Look through the records below for the line holding "Definition spinbox_getval (no_value_text". Write it out exactly, with each following line through the line holding "minimum val =>".
________
(** * gaitbase: the data entry window and the text report template

    A shallow embedding of [gaitbase/sql_entryapp.py] (class [EntryApp]) and of
    the report template semantics documented in
    [gaitbase/templates/text_template.py].

    - Python values are [value]s: strings and numbers.  Numbers are exact
      rationals; the rounding of binary floating point is not modelled.
    - Python dicts whose order plays no role ([self.data], [self.data_empty],
      [self.__dict__] restricted to widgets, a row of the [roms] table) are
      [gmap]s; [self.input_widgets] and [self.autowidgets], which the program
      iterates over, are lists of object names.
    - Methods that mutate [self] or raise are computations in the monad [M]:
      a state transformer whose result is a value or a raised exception.  The
      state survives an exception, as the Python object does.
    - The Qt toolkit is a collaborator: a widget is a cell that holds what its
      setter stored and emits its change signal when the stored value changed.
      Range clamping and decimals rounding of spin boxes belong to the toolkit
      and are not modelled. *)

From Stdlib Require Import QArith Ascii.
From stdpp Require Import gmap strings list fin_maps sorting.

Local Open Scope string_scope.
Local Open Scope Z_scope.

(** ** Values and exceptions *)

Inductive value : Type :=
| VStr (s : string)
| VNum (q : Q).

(** Python's [==] on the values a widget produces: a string never equals a
    number, numbers compare by value. *)
Definition value_eqb (a b : value) : bool :=
  match a, b with
  | VStr s, VStr t => String.eqb s t
  | VNum p, VNum q => Qeq_bool p q
  | _, _ => false
  end.

(** The exception classes the program can raise, by their Python names. *)
Inductive exn : Type :=
| RuntimeError
| ValueError
| KeyError
| TypeError
| AttributeError
| ZeroDivisionError
| RecursionError.

Inductive Result (A : Type) : Type :=
| Ok (a : A)
| Raise (e : exn).
Arguments Ok {A} a.
Arguments Raise {A} e.

Definition is_ok {A} (r : Result A) : bool :=
  match r with Ok _ => true | Raise _ => false end.

(** ** Strings as Python slices them *)

(** [s[:n]] *)
Definition py_prefix (n : nat) (s : string) : string := String.substring 0 n s.

(** [s[n:]] *)
Definition py_drop (n : nat) (s : string) : string :=
  String.substring n (String.length s - n) s.

(** [s[-n:]] for [n > 0]: the last [n] characters, the whole string when it is
    shorter. *)
Definition py_suffix (n : nat) (s : string) : string :=
  py_drop (String.length s - n) s.

(** [s.replace(old, new)] for a non-empty [old]: occurrences are replaced from
    the left and do not overlap.  [skip] counts the characters of a matched
    occurrence that are still to be dropped. *)
Fixpoint py_replace_from (skip : nat) (old new s : string) : string :=
  match s with
  | EmptyString => EmptyString
  | String c s' =>
      match skip with
      | S k => py_replace_from k old new s'
      | O =>
          if String.prefix old s
          then new ++ py_replace_from (String.length old - 1) old new s'
          else String c (py_replace_from 0 old new s')
      end
  end.

Definition py_replace (old new s : string) : string :=
  py_replace_from 0 old new s.

(** [str.strip()]: the ASCII white space characters. *)
Definition is_space (c : Ascii.ascii) : bool :=
  let n := Ascii.nat_of_ascii c in
  ((9 <=? n) && (n <=? 13) || (n =? 32))%nat.

Fixpoint lstrip (s : string) : string :=
  match s with
  | EmptyString => EmptyString
  | String c s' => if is_space c then lstrip s' else s
  end.

Definition string_rev (s : string) : string :=
  String.string_of_list_ascii (rev (String.list_ascii_of_string s)).

Definition py_strip (s : string) : string :=
  string_rev (lstrip (string_rev (lstrip s))).

(** ** Constants *)

(** Modelled from the spec: [gaitbase/constants.py] is not among the sources.
    [spinbox_novalue_text] is the 'not measured' text of spin boxes (the module
    docstring gives it as 'Ei mitattu'); the two check box labels stand for
    checked and unchecked.  They are read once by [init_widgets] and are part
    of the window's state. *)
Record Constants : Type := mkConstants {
  spinbox_novalue_text : string;
  checkbox_yestext : string;
  checkbox_notext : string
}.

(** ** Widgets *)

(** Modelled from the spec: [CheckDegSpinBox] is defined in
    [gaitbase/widgets.py], which is not among the sources.  The specification
    describes it as a 'not applicable' flag paired with a degree value; the
    window only calls its [value] and [setValue], so its state is the one value
    these exchange: [setValue] stores it, [value] returns it, and
    [valueChanged] is emitted when it changed. *)
Definition checkdeg_value (stored : value) : value := stored.

Definition checkdeg_setValue (stored val : value) : value * bool :=
  (val, negb (value_eqb val stored)).

(** The Qt objects behind the input widgets, each with the part of its state the
    program reads and writes. *)
Inductive qwidget : Type :=
| QSpinBox (minimum val : Q)                   (* QSpinBox, QDoubleSpinBox *)
| QLineEdit (text : string)
| QComboBox (items : list string) (currentIndex : Z)
| QTextEdit (plainText : string)
| QCheckBox (checkState : Z)
| CheckDegSpinBox (stored : value)
| QOther.                                      (* labels, tabs, ... *)

(** The widget classes [init_widgets] tells apart by the first characters of
    the object name. *)
Inductive wkind : Type := Ksp | Kln | Kcb | Kcmt | Kxb | Kcsb.

(** The [if/elif] chain of [init_widgets], in its order. *)
Definition widget_kind (wname : string) : option wkind :=
  if String.eqb (py_prefix 2 wname) "sp" then Some Ksp
  else if String.eqb (py_prefix 2 wname) "ln" then Some Kln
  else if String.eqb (py_prefix 2 wname) "cb" then Some Kcb
  else if String.eqb (py_prefix 3 wname) "cmt" then Some Kcmt
  else if String.eqb (py_prefix 2 wname) "xb" then Some Kxb
  else if String.eqb (py_prefix 3 wname) "csb" then Some Kcsb
  else None.

(** [wsave] *)
Definition is_input_widget (wname : string) : bool :=
  match widget_kind wname with Some _ => true | None => false end.

(** The entry of [self.widget_to_var] for an input widget. *)
Definition varname_of (wname : string) : string :=
  if String.eqb (py_prefix 3 wname) "cmt" then wname
  else if String.eqb (py_prefix 3 wname) "csb" then py_drop 3 wname
  else py_drop 2 wname.

(** *** The getters and setters defined in [init_widgets] *)

Definition spinbox_getval (no_value_text : string) (minimum val : Q) : value :=
  if Qeq_bool val minimum then VStr no_value_text else VNum val.

(** [spinbox_setval]: the value handed to [w.setValue]; a string other than
    the 'not measured' text is no number. *)
Definition spinbox_setval (no_value_text : string) (minimum : Q) (val : value)
  : Result Q :=
  let val := if value_eqb val (VStr no_value_text) then VNum minimum else val in
  match val with
  | VNum q => Ok q
  | VStr _ => Raise TypeError
  end.

Definition checkbox_getval (yes_text no_text : string) (checkState : Z)
  : Result value :=
  let val := checkState in
  if val =? 0 then Ok (VStr no_text)
  else if val =? 2 then Ok (VStr yes_text)
  else Raise RuntimeError.

(** [checkbox_setval]: the state handed to [w.setCheckState]. *)
Definition checkbox_setval (yes_text no_text : string) (val : value) : Result Z :=
  if value_eqb val (VStr yes_text) then Ok 2
  else if value_eqb val (VStr no_text) then Ok 0
  else Raise RuntimeError.

(** [QComboBox.findText]: the index of the first item equal to [val], -1 when
    there is none. *)
Fixpoint findText (items : list string) (val : string) : Z :=
  match items with
  | [] => -1
  | item :: items' =>
      if String.eqb item val then 0
      else let idx := findText items' val in
           if idx <? 0 then -1 else idx + 1
  end.

(** [QComboBox.currentText]: empty when no item is current. *)
Definition currentText (items : list string) (currentIndex : Z) : string :=
  if currentIndex <? 0 then ""
  else default "" (items !! Z.to_nat currentIndex).

Definition combobox_getval (items : list string) (currentIndex : Z) : value :=
  VStr (currentText items currentIndex).

(** [combobox_setval]: the index handed to [w.setCurrentIndex]. *)
Definition combobox_setval (items : list string) (val : value) : Result Z :=
  match val with
  | VStr s =>
      let idx := findText items s in
      if 0 <=? idx then Ok idx else Raise ValueError
  | VNum _ => Raise TypeError
  end.

(** [w.getVal()] of the widget named [wname]: the getter is chosen by the name,
    and works on the Qt class that goes with it. *)
Definition widget_getVal (K : Constants) (wname : string) (w : qwidget)
  : Result value :=
  match widget_kind wname, w with
  | Some Ksp, QSpinBox minimum val =>
      Ok (spinbox_getval (spinbox_novalue_text K) minimum val)
  | Some Kln, QLineEdit text => Ok (VStr (py_strip text))
  | Some Kcb, QComboBox items idx => Ok (combobox_getval items idx)
  | Some Kcmt, QTextEdit text => Ok (VStr (py_strip text))
  | Some Kxb, QCheckBox st =>
      checkbox_getval (checkbox_yestext K) (checkbox_notext K) st
  | Some Kcsb, CheckDegSpinBox stored => Ok (checkdeg_value stored)
  | _, _ => Raise AttributeError
  end.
________
Written response:
Definition spinbox_getval (no_value_text : string) (minimum val : Q) : value :=
  if Qeq_bool val minimum then VStr no_value_text else VNum val.

(** [spinbox_setval]: the value handed to [w.setValue]; a string other than
    the 'not measured' text is no number. *)
Definition spinbox_setval (no_value_text : string) (minimum : Q) (val : value)
  : Result Q :=
  let val := if value_eqb val (VStr no_value_text) then VNum minimum else val in
  match val with
  | VNum q => Ok q
  | VStr _ => Raise TypeError
  end.

Definition checkbox_getval (yes_text no_text : string) (checkState : Z)
  : Result value :=
  let val := checkState in
  if val =? 0 then Ok (VStr no_text)
  else if val =? 2 then Ok (VStr yes_text)
  else Raise RuntimeError.

(** [checkbox_setval]: the state handed to [w.setCheckState]. *)
Definition checkbox_setval (yes_text no_text : string) (val : value) : Result Z :=
  if value_eqb val (VStr yes_text) then Ok 2
  else if value_eqb val (VStr no_text) then Ok 0
  else Raise RuntimeError.

(** [QComboBox.findText]: the index of the first item equal to [val], -1 when
    there is none. *)
Fixpoint findText (items : list string) (val : string) : Z :=
  match items with
  | [] => -1
  | item :: items' =>
      if String.eqb item val then 0
      else let idx := findText items' val in
           if idx <? 0 then -1 else idx + 1
  end.

(** [QComboBox.currentText]: empty when no item is current. *)
Definition currentText (items : list string) (currentIndex : Z) : string :=
  if currentIndex <? 0 then ""
  else default "" (items !! Z.to_nat currentIndex).

Definition combobox_getval (items : list string) (currentIndex : Z) : value :=
  VStr (currentText items currentIndex).

(** [combobox_setval]: the index handed to [w.setCurrentIndex]. *)
Definition combobox_setval (items : list string) (val : value) : Result Z :=
  match val with
  | VStr s =>
      let idx := findText items s in
      if 0 <=? idx then Ok idx else Raise ValueError
  | VNum _ => Raise TypeError
  end.

(** [w.getVal()] of the widget named [wname]: the getter is chosen by the name,
    and works on the Qt class that goes with it. *)
Definition widget_getVal (K : Constants) (wname : string) (w : qwidget)
  : Result value :=
  match widget_kind wname, w with
  | Some Ksp, QSpinBox minimum val =>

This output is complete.